Startups promising to predict human behavior are attracting substantial venture funding. Over the past year, Simile raised $200 million at a $2 billion valuation, Aaru secured $88 million at a $1 billion valuation, and Humans& launched Persimmon with a $480 million seed round in January at a $4.48 billion valuation. Two-year-old Mirror Particle, based in San Francisco, operates in this space with a different philosophy.

Mirror Particle believes the standard approach using large language models fundamentally misrepresents how humans make decisions. Co-founder and CEO Abhivyakti Ahuja compares it to "bringing a super soaker to Niagara Falls." LLM behavior is shaped by hundreds of billions of training parameters, making fine-tuning with limited data largely ineffective. The company argues these models capture written language, not human experience.

Ahuja states, "LLMs are modeling written language, but humans are made of visual perception, spatial reasoning, social intelligence." Relying on them produces insights based on what humans don't notice, which misses the mark when predicting actual behavior.

A foundation model from scratch

Mirror Particle is building what Ahuja calls a "world model" developed from the ground up. This model simulates why humans act as they do and how behavior shifts across time. The goal isn't to capture a static person but the changing person — tracking what triggers transformation and to what degree. Even stasis registers as a signal.

The system combines proprietary data: clients' customer information, current events, pop culture, social media, and more. Rather than relying on self-reported surveys, the model focuses on "revealed behavior" — what people actually do. This data streams form a demographic segment treated as a system that evolves through experience.

Practical applications

Initial market focus sits where budgets already exist for behavioral insights: market research, brand and product strategy. Mirror might help a beauty brand not only craft better ad copy for makeup appealing to Gen Z but also determine whether that demographic desires the product at all.

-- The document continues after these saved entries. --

(** The white space and line terminators [parseInt] skips, as UTF-8 byte
    sequences: TAB, LF, VT, FF, CR, SP, NBSP, the BOM, LS, PS and the
    space separators of Unicode. *)
Definition jsWhiteSpace : list string :=
  List.map bytes
    [ [9]; [10]; [11]; [12]; [13]; [32]; [194; 160]; [239; 187; 191];
      [226; 128; 168]; [226; 128; 169]; [225; 154; 128];
      [226; 128; 128]; [226; 128; 129]; [226; 128; 130]; [226; 128; 131];
      [226; 128; 132]; [226; 128; 133]; [226; 128; 134]; [226; 128; 135];
      [226; 128; 136]; [226; 128; 137]; [226; 128; 138];
      [226; 128; 175]; [226; 129; 159]; [227; 128; 128] ]%N.

Fixpoint dropPrefix (p s : string) : option string :=
  match p, s with
  | EmptyString, _ => Some s
  | String a p', String b s' => if Ascii.eqb a b then dropPrefix p' s' else None
  | String _ _, EmptyString => None
  end.

Definition dropOneWhiteSpace (s : string) : option string :=
  fold_right (fun w acc => match dropPrefix w s with
                           | Some r => Some r
                           | None => acc
                           end) None jsWhiteSpace.

Fixpoint trimStart (fuel : nat) (s : string) : string :=
  match fuel with
  | O => s
  | S f => match dropOneWhiteSpace s with
           | Some r => trimStart f r
           | None => s
           end
  end.

(** Value of the longest prefix of decimal digits, [None] when it is empty. *)
Fixpoint digitsValue (acc : option Z) (s : string) : option Z :=
  match s with
  | String c r =>
      if isDigit c
      then digitsValue (Some (10 * default 0 acc + Z.of_N (code c - 48))) r
      else acc
  | EmptyString => acc
  end.
Definition sync_variables (self : SetVar) (w : world) (from_shell : Shell)
    (to_shells : list Shell) (keys : option (list str))
    (skip_confirmation : bool) : bool * world :=
  match merged_variables w from_shell with
  | [] => (true, w)
  | all_source_vars =>
      match filter_by_keys keys all_source_vars with
      | [] => (true, w)
      | source_vars =>
          match sync_plan w from_shell to_shells source_vars with
          | [] => (true, w)
          | plan =>
              if negb skip_confirmation && negb (dry_run self)
                 && negb (answers_yes w)
              then (false, w)
              else apply_plan self w plan
          end
      end
  end.

(** The plan [sync_variables] would compute in [w]: empty when it
    returns before computing one. *)
Definition plan_of (w : world) (from_shell : Shell)
    (to_shells : list Shell) (keys : option (list str))
  : dict Shell (dict str (str * str)) :=
  sync_plan w from_shell to_shells
            (filter_by_keys keys (merged_variables w from_shell)).
End Engine.

(** ** Export and import files

    The [.env] and the shell-script branches of [export_variables] and
    of [import_variables], as functions between the dictionary of the
    variables and the text of the file.  The JSON branches are not
    modelled. *)

Definition HASH : N := 35.

(** [s.replace(c, new)] for a one-character [c] *)
Definition replace_char (c : N) (new s : str) : str :=
  flat_map (fun x => if x =? c then new else [x]) s.

(** The three [replace] calls of the [.env] branch, in their order: a
    backslash becomes two, a double quote gets a backslash before it, a
    line feed becomes a backslash and the letter n. *)
Definition env_escape (value : str) : str :=
  replace_char LF (BACKSLASH :: lit "n")
    (replace_char DQUOTE [BACKSLASH; DQUOTE]
       (replace_char BACKSLASH [BACKSLASH; BACKSLASH] value)).
(** A successful [issue_start] ends on a state read that shows RUNNING. *)
Lemma issue_start_true (task_ref : string) (E : env) (h : list event) :
  fst (CurrentDiscovery.issue_start task_ref E h) = Ret true ->
  exists pre r st,
    snd (CurrentDiscovery.issue_start task_ref E h)
    = pre ++ status_events r ++ [ELog INFO "Current discovery is now RUNNING."]
    /\ observed_state task_ref r = Some st
    /\ Py.upper st = "RUNNING".
Proof.
  unfold CurrentDiscovery.issue_start.
  erewrite bind_ret_eq by reflexivity.
  rewrite bind_run. unfold try_request, requests.
  destruct (http E _ _) as [c|].
  - erewrite bind_ret_eq by reflexivity.
    erewrite bind_ret_eq by reflexivity.
    rewrite !prepend_app.
    match goal with
    | |- context [bind (CurrentDiscovery.get_current_discovery_status task_ref)
                    _ E ?h'] =>
        destruct (get_current_discovery_status_run task_ref E h') as [msg Hst]
    end.
    rewrite (bind_ret_eq _ _ _ _ _ _ Hst). cbv beta iota.
    set (r := http E _ GET_discoverytask_state).
    destruct (observed_state task_ref r) as [st|] eqn:Hobs;
      cbn [Py.truthy str_of andb].
    + destruct (negb (st =? "") && (Py.upper st =? "RUNNING"))%string eqn:Hok.
      * intros _. apply andb_true_iff in Hok as [_ Hup].
        apply String.eqb_eq in Hup.
        erewrite bind_ret_eq by reflexivity.
        unfold prepend, ret. cbn [fst snd].
        exists [ELog INFO "Starting current discovery: %s";
                EHttp (POST_network_discovery_control task_ref "START") (Some c);
                ELog INFO "Current discovery started successfully. HTTP response code: %d";
                ESleep 5], r, st.
        split; [|split; [exact Hobs | exact Hup]].
        rewrite app_nil_r, <- !app_assoc. reflexivity.
      * erewrite bind_ret_eq by reflexivity. discriminate.
    + erewrite bind_ret_eq by reflexivity. discriminate.
  - erewrite bind_ret_eq by reflexivity. discriminate.
Qed.

Lemma prepend_true {A} (e1 : list event) (run : outcome A * list event)
  (P : list event -> Prop) :
  (exists pre tail, snd run = pre ++ tail /\ P tail) ->
  exists pre tail, snd (prepend e1 run) = pre ++ tail /\ P tail.
Proof.
  intros (pre & tail & Heq & HP). exists (e1 ++ pre), tail.
  unfold prepend. cbn [snd]. now rewrite Heq, app_assoc.
Qed.

(** A successful [start_current_discovery_task] ends on a state read that
    shows RUNNING. *)
Lemma start_true (fuel : nat) (task_ref : string) (E : env) (h : list event) :
  fst (CurrentDiscovery.start_current_discovery_task fuel task_ref E h) = Ret true ->
  exists pre r st,
    snd (CurrentDiscovery.start_current_discovery_task fuel task_ref E h)
    = pre ++ status_events r ++ [ELog INFO "Current discovery is now RUNNING."]
    /\ observed_state task_ref r = Some st
    /\ Py.upper st = "RUNNING".
Proof.
  assert (Hlift : forall e1 h',
             fst (prepend e1 (CurrentDiscovery.issue_start task_ref E h')) = Ret true ->
             exists pre r st,
               snd (prepend e1 (CurrentDiscovery.issue_start task_ref E h'))
               = pre ++ status_events r
                   ++ [ELog INFO "Current discovery is now RUNNING."]
               /\ observed_state task_ref r = Some st
               /\ Py.upper st = "RUNNING").
  { intros e1 h' Htrue. cbn [prepend fst] in Htrue.
    destruct (issue_start_true task_ref E h' Htrue) as (pre & r & st & Heq & Hr).
    exists (e1 ++ pre), r, st. split; [|exact Hr].
    unfold prepend. cbn [snd]. now rewrite Heq, app_assoc. }
  destruct (is_active (observed_state task_ref (http E h GET_discoverytask_state)))
    eqn:Hactive.
  - rewrite (start_run_active fuel task_ref E h Hactive). cbv zeta.
    destruct (fst (CurrentDiscovery.stop_current_discovery_task _ _ _))
      as [[|]|x|]; try discriminate.
    destruct (fst (CurrentDiscovery.wait_for_discovery_to_stop _ _ _ _ _ _))
      as [[|]|x|]; try discriminate.
    apply Hlift.
  - rewrite (start_run_inactive fuel task_ref E h Hactive). cbv zeta.
    apply Hlift.
Qed.
Lemma group_get_entry (k : string) (l : list TaskDict)
    (d : list (string * list TaskDict)) :
  NoDup (map fst d) -> In (k, l) d -> group_get k d = l.
Proof.
  induction d as [|[a m] r IH]; cbn [map fst group_get In]; intros Hn H;
    [contradiction|].
  inversion Hn as [|? ? Hnot Hr]; subst.
  destruct H as [H|H].
  - injection H as -> ->. rewrite String.eqb_refl. reflexivity.
  - destruct (String.eqb_spec a k) as [E|N]; [|apply IH; assumption].
    exfalso. apply Hnot. subst a. apply (in_map fst) in H. exact H.
Qed.

Lemma group_get_key (k : string) (d : list (string * list TaskDict)) :
  In k (map fst d) -> In (k, group_get k d) d.
Proof.
  induction d as [|[a m] r IH]; cbn [map fst group_get In]; intro H;
    [contradiction|].
  destruct (String.eqb_spec a k) as [E|N].
  - left. subst a. reflexivity.
  - right. apply IH. destruct H as [H|H]; [contradiction | exact H].
Qed.

(** What the first loop builds: distinct statuses, each with the tasks
    that carry it, in the order of the collection. *)
Lemma group_by_status_shape (tasks : list TaskDict) :
  NoDup (map fst (group_by_status tasks))
  /\ (forall k, In k (map fst (group_by_status tasks))
                <-> In k (map status_of tasks))
  /\ (forall k, group_get k (group_by_status tasks)
                = filter (fun t => (status_of t =? k)%string) tasks).
Proof.
  unfold group_by_status.
  assert (G : forall d,
             NoDup (map fst d) ->
             NoDup (map fst (fold_left
                               (fun d task => group_add (status_of task) task d)
                               tasks d))
             /\ (forall k,
                   In k (map fst (fold_left
                                    (fun d task => group_add (status_of task) task d)
                                    tasks d))
                   <-> In k (map fst d) \/ In k (map status_of tasks))
             /\ (forall k,
                   group_get k (fold_left
                                  (fun d task => group_add (status_of task) task d)
                                  tasks d)
                   = (group_get k d
                      ++ filter (fun t => (status_of t =? k)%string) tasks)%list)).
  { induction tasks as [|t ts IH]; intros d Hn; cbn [fold_left map filter].
    - split; [exact Hn|]. split.
      + intro k. split; [intro H; left; exact H | intros [H|[]]; exact H].
      + intro k. rewrite app_nil_r. reflexivity.
    - destruct (IH (group_add (status_of t) t d)
                  (group_add_NoDup (status_of t) t d Hn)) as (H1 & H2 & H3).
      split; [exact H1|]. split.
      + intro k. rewrite H2, group_add_keys. cbn [In]. split.
        * intros [[H|H]|H]; [right; left; symmetry; exact H | left; exact H
                            | right; right; exact H].
        * intros [H|[H|H]]; [left; right; exact H
                            | left; left; symmetry; exact H | right; exact H].
      + intro k. rewrite H3, group_get_add.
        destruct (status_of t =? k)%string; [rewrite <- app_assoc|
                                             rewrite app_nil_r]; reflexivity. }
  destruct (G [] (NoDup_nil _)) as (H1 & H2 & H3).
  split; [exact H1|]. split.
  - intro k. rewrite H2. cbn [map In]. split; [intros [[]|H]; exact H|].
    intro H. right. exact H.
  - intro k. rewrite H3. reflexivity.
Qed.

(** X26.  On a snapshot that is not empty the report by status has one
    entry for each status that occurs (a task without a status counting
    as "неизвестно") and for no other: its [count] is the number of tasks
    with that status, at least 1, and its task list gives the id and the
    title of the first five of them in the order of the collection.  No
    timestamp is parsed, the clock is not read and nothing is printed. *)
Theorem status_report_groups_every_task (tasks : list TaskDict) (e : Env) :
  tasks <> [] ->
  exists groups,
    generate_status_report tasks e = (Ok (Report groups), e)
    /\ NoDup (map fst groups)
    /\ (forall label, In label (map fst groups) <-> In label (map status_of tasks))
    /\ forall label entry,
         In (label, entry) groups ->
         1 <= count entry
         /\ count entry
            = len (filter (fun t => (status_of t =? label)%string) tasks)
         /\ first_tasks entry
            = map (fun t => (d_id t, d_title t))
                (firstn 5 (filter (fun t => (status_of t =? label)%string) tasks)).
Proof.
  intro Hne. destruct tasks as [|t0 ts]; [contradiction|].
  set (tasks := t0 :: ts) in *.
  destruct (group_by_status_shape tasks) as (Hnd & Hkeys & Hget).
  eexists. split; [reflexivity|].
  assert (Hfst : forall (d : list (string * list TaskDict))
                        (f : string * list TaskDict -> StatusEntry),
             map fst (map (fun g => (fst g, f g)) d) = map fst d).
  { intros d f. rewrite map_map. reflexivity. }
  rewrite Hfst. split; [exact Hnd|]. split; [exact Hkeys|].
  intros label entry Hin. apply in_map_iff in Hin.
  destruct Hin as ([k l] & Heq & Hin). cbn [fst snd] in Heq.
  injection Heq as <- <-. cbn [count first_tasks].
  pose proof (group_get_entry k l _ Hnd Hin) as Hl. rewrite Hget in Hl.
  subst l. split; [|split; reflexivity].
  assert (Hk : In k (map status_of tasks)).
  { apply Hkeys. apply (in_map fst) in Hin. exact Hin. }
  apply in_map_iff in Hk. destruct Hk as (t & Hst & Ht).
  assert (Hmem : In t (filter (fun t => (status_of t =? k)%string) tasks)).
  { apply filter_In. split; [exact Ht|]. rewrite Hst. apply String.eqb_refl. }
  destruct (filter (fun t => (status_of t =? k)%string) tasks);
    [contradiction|]. rewrite len_cons. pose proof (len_nonneg l). lia.
Qed.

(* ------------------------------------------------------------------ *)
(** ** The productivity report *)
(* ------------------------------------------------------------------ *)

(** [d.weekday()]: Monday is 0, and 0001-01-01 was a Monday. *)
Definition weekday (d : datetime) : Z := date d mod 7.

(** [d.hour] *)
Definition hour (d : datetime) : Z := (d mod usec_per_day) / 3600000000.

(** The decimal digits of [n] ([n] not negative) before [acc]. *)
Fixpoint digits_of (fuel : nat) (n : Z) (acc : string) : string :=
  let acc' := String (ascii_of_nat (Z.to_nat (48 + n mod 10))) acc in
  match fuel with
  | O => acc'
  | S f => if n / 10 =? 0 then acc' else digits_of f (n / 10) acc'
  end.

(** [str(z)], as an f-string renders an [int]. *)
Definition str_of_int (z : Z) : string :=
  if z <? 0 then String "-" (digits_of (Z.to_nat (Z.log2 (- z))) (- z) "")
  else digits_of (Z.to_nat (Z.log2 z)) z "".

(** The dictionary [weekday_map]. *)
Definition weekday_map : list (Z * string) :=
  [ (0, "Понедельник"); (1, "Вторник"); (2, "Среда"); (3, "Четверг");
    (4, "Пятница"); (5, "Суббота"); (6, "Воскресенье") ].

(** [d[k]] on a dictionary with integer keys. *)
Fixpoint lookup_int (k : Z) (d : list (Z * string)) : M string :=
  match d with
  | [] => raise (KeyError (str_of_int k))
  | (k', v) :: r => if k' =? k then ret v else lookup_int k r
  end.

(** [d[k] += 1] with integer keys. *)
Fixpoint bump_int (k : Z) (d : list (Z * Z)) : list (Z * Z) :=
  match d with
  | [] => [(k, 1)]
  | (k', n) :: r => if k' =? k then (k', n + 1) :: r else (k', n) :: bump_int k r
  end.

(** [max(d.items(), key=lambda x: x[1])] with integer keys. *)
Definition max_item_int (first : Z * Z) (rest : list (Z * Z)) : Z * Z :=
  fold_left (fun best x => if snd best <? snd x then x else best) rest first.

Record MostProductive : Type := mkMostProductive {
  day : string;
  day_count : Z;
  hour_range : string;
  hour_count : Z
}.

Record Productivity : Type := mkProductivity {
  by_weekday : list (string * Z);
  by_hour : list (Z * Z);
  most_productive : MostProductive
}.

(** The body of the loop of [generate_productivity_report]. *)
Definition productivity_step (stats : list (string * Z) * list (Z * Z))
    (task : TaskDict) : M (list (string * Z) * list (Z * Z)) :=
  d <- task_date task ;;
  name <- lookup_int (weekday d) weekday_map ;;
  ret (bump name (fst stats), bump_int (hour d) (snd stats)).

(** [TaskReporting.generate_productivity_report] *)
Definition generate_productivity_report (tasks : list TaskDict)
    : M (report Productivity) :=
  match tasks with
  | [] => ret (NoData "Нет данных для отчета")
  | _ :: _ =>
      stats <- foldM productivity_step ([], []) tasks ;;
      let weekday_stats := fst stats in
      let hour_stats := snd stats in
      let most_productive_day :=
        match weekday_stats with
        | first :: rest => max_item first rest
        | [] => ("Нет данных", 0)
        end in
      let most_productive_hour :=
        match hour_stats with
        | first :: rest => max_item_int first rest
        | [] => (-1, 0)
        end in
      ret (Report
             {| by_weekday := weekday_stats;
                by_hour := hour_stats;
                most_productive :=
                  {| day := fst most_productive_day;
                     day_count := snd most_productive_day;
                     hour_range :=
                       str_of_int (fst most_productive_hour) ++ ":00-"
                       ++ str_of_int (fst most_productive_hour + 1) ++ ":00";
                     hour_count := snd most_productive_hour |} |})
  end.

(** The name of the weekday of a timestamp. *)
Definition weekday_name (d : datetime) : string :=
  snd (nth (Z.to_nat (weekday d)) weekday_map (0, "")).

(** [sum(d.values())] with integer keys. *)
Definition int_total (d : list (Z * Z)) : Z :=
  fold_right (fun kv acc => snd kv + acc) 0 d.

Lemma weekday_bounds (d : datetime) : 0 <= weekday d < 7.
Proof.
  unfold weekday. apply Z.mod_pos_bound. lia.
Qed.

Lemma hour_bounds (d : datetime) : 0 <= hour d <= 23.
Proof.
  unfold hour, usec_per_day.
  pose proof (Z.mod_pos_bound d 86400000000 ltac:(lia)) as H.
  split.
  - apply Z.div_pos; lia.
  - assert (d mod 86400000000 / 3600000000 < 24); [|lia].
    apply Z.div_lt_upper_bound; lia.
Qed.

Lemma lookup_weekday (d : datetime) (e : Env) :
  lookup_int (weekday d) weekday_map e = (Ok (weekday_name d), e)
  /\ In (weekday_name d) (map snd weekday_map).
Proof.
  unfold weekday_name. pose proof (weekday_bounds d) as H.
  assert (Hc : weekday d = 0 \/ weekday d = 1 \/ weekday d = 2 \/ weekday d = 3
               \/ weekday d = 4 \/ weekday d = 5 \/ weekday d = 6) by lia.
  destruct Hc as [->|[->|[->|[->|[->|[->| ->]]]]]]; split;
    try reflexivity; cbn; auto 10.
Qed.

Lemma productivity_loop (tasks : list TaskDict)
    (stats : list (string * Z) * list (Z * Z)) (e : Env) :
  Forall well_dated tasks ->
  foldM productivity_step stats tasks e
  = (Ok (fold_left (fun d k => bump k d)
           (map (fun t => weekday_name (created t)) tasks) (fst stats),
         fold_left (fun d k => bump_int k d)
           (map (fun t => hour (created t)) tasks) (snd stats)),
     e).
Proof.
  intro H. revert stats.
  induction H as [|t ts Ht Hts IH]; intro stats; cbn [foldM map fold_left].
  - destruct stats; reflexivity.
  - unfold bind at 1, productivity_step, bind at 1.
    rewrite (task_date_ok t e Ht). unfold bind at 1.
    rewrite (proj1 (lookup_weekday (created t) e)). cbn [ret].
    rewrite IH. reflexivity.
Qed.

Lemma bump_int_total (k : Z) (d : list (Z * Z)) :
  int_total (bump_int k d) = int_total d + 1.
Proof.
  induction d as [|[a n] r IH]; cbn [bump_int int_total fold_right snd].
  - lia.
  - destruct (a =? k); cbn [int_total fold_right snd].
    + fold (int_total r). lia.
    + fold (int_total (bump_int k r)). fold (int_total r). rewrite IH. lia.
Qed.

Lemma bump_int_keys (k k' : Z) (d : list (Z * Z)) :
  In k' (map fst (bump_int k d)) -> k' = k \/ In k' (map fst d).
Proof.
  induction d as [|[a n] r IH]; cbn [bump_int map fst In].
  - intros [H|[]]. left. symmetry. exact H.
  - destruct (Z.eqb_spec a k) as [E|N]; cbn [map fst In].
    + intro H. right. exact H.
    + intros [H|H]; [right; left; exact H|].
      destruct (IH H) as [H'|H']; [left; exact H' | right; right; exact H'].
Qed.

Lemma count_ints_shape (keys : list Z) (d : list (Z * Z)) :
  int_total (fold_left (fun d k => bump_int k d) keys d) = int_total d + len keys
  /\ forall k,
       In k (map fst (fold_left (fun d k => bump_int k d) keys d)) ->
       In k (map fst d) \/ In k keys.
Proof.
  revert d. induction keys as [|x keys IH]; intro d; cbn [fold_left].
  - split; [unfold len; simpl; lia | intros k H; left; exact H].
  - destruct (IH (bump_int x d)) as [H1 H2]. split.
    + rewrite H1, bump_int_total, len_cons. lia.
    + intros k H. apply H2 in H. cbn [In].
      destruct H as [H|H]; [|right; right; exact H].
      apply bump_int_keys in H.
      destruct H as [H|H]; [right; left; symmetry; exact H | left; exact H].
Qed.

Ahuja asks, "What if [the target demographic] doesn't want eyeshadow palettes? Maybe blush is a better option to go for if you want to sell a product to this market."

The prediction engine also supplies the "why" behind behavior recommendations — motivations, constraints, and context that justify suggestions. This helps brands make smarter decisions. In one early pilot with a pet food brand, the technology identified the real issue: packaging imagery of chicken, beef, or vegetables was beside the point. The brand's recognizability as mass market and cheap was blocking sales until perception changed.

Development origins

Ahuja's interest in modeling the human brain stems from neuroscience and computer science study at the University of Toronto, where Geoffrey Hinton's neural network work inspired her. After school, she joined Amazon Robotics, building robots that build other robots. There she met co-founders Will Song, who spent years building sales personalization engines, and Thomson Yen, who used deep learning to study how AI agents understand human behavior.

The long-term vision positions Mirror Particle as the "general layer for anticipating human behavior," moving from population-level analyses to individual-level insights. Ahuja concludes, "We just need a better model of humans if we're going to work alongside AI and with each other."

The company has raised an angel round and is close to closing its first venture round. Mirror Particle also competes the week of October 13-15 in Startup Battlefield 200 at TechCrunch Disrupt 2026 in San Francisco, where a winner will be decided by VC judges on Thursday, October 15.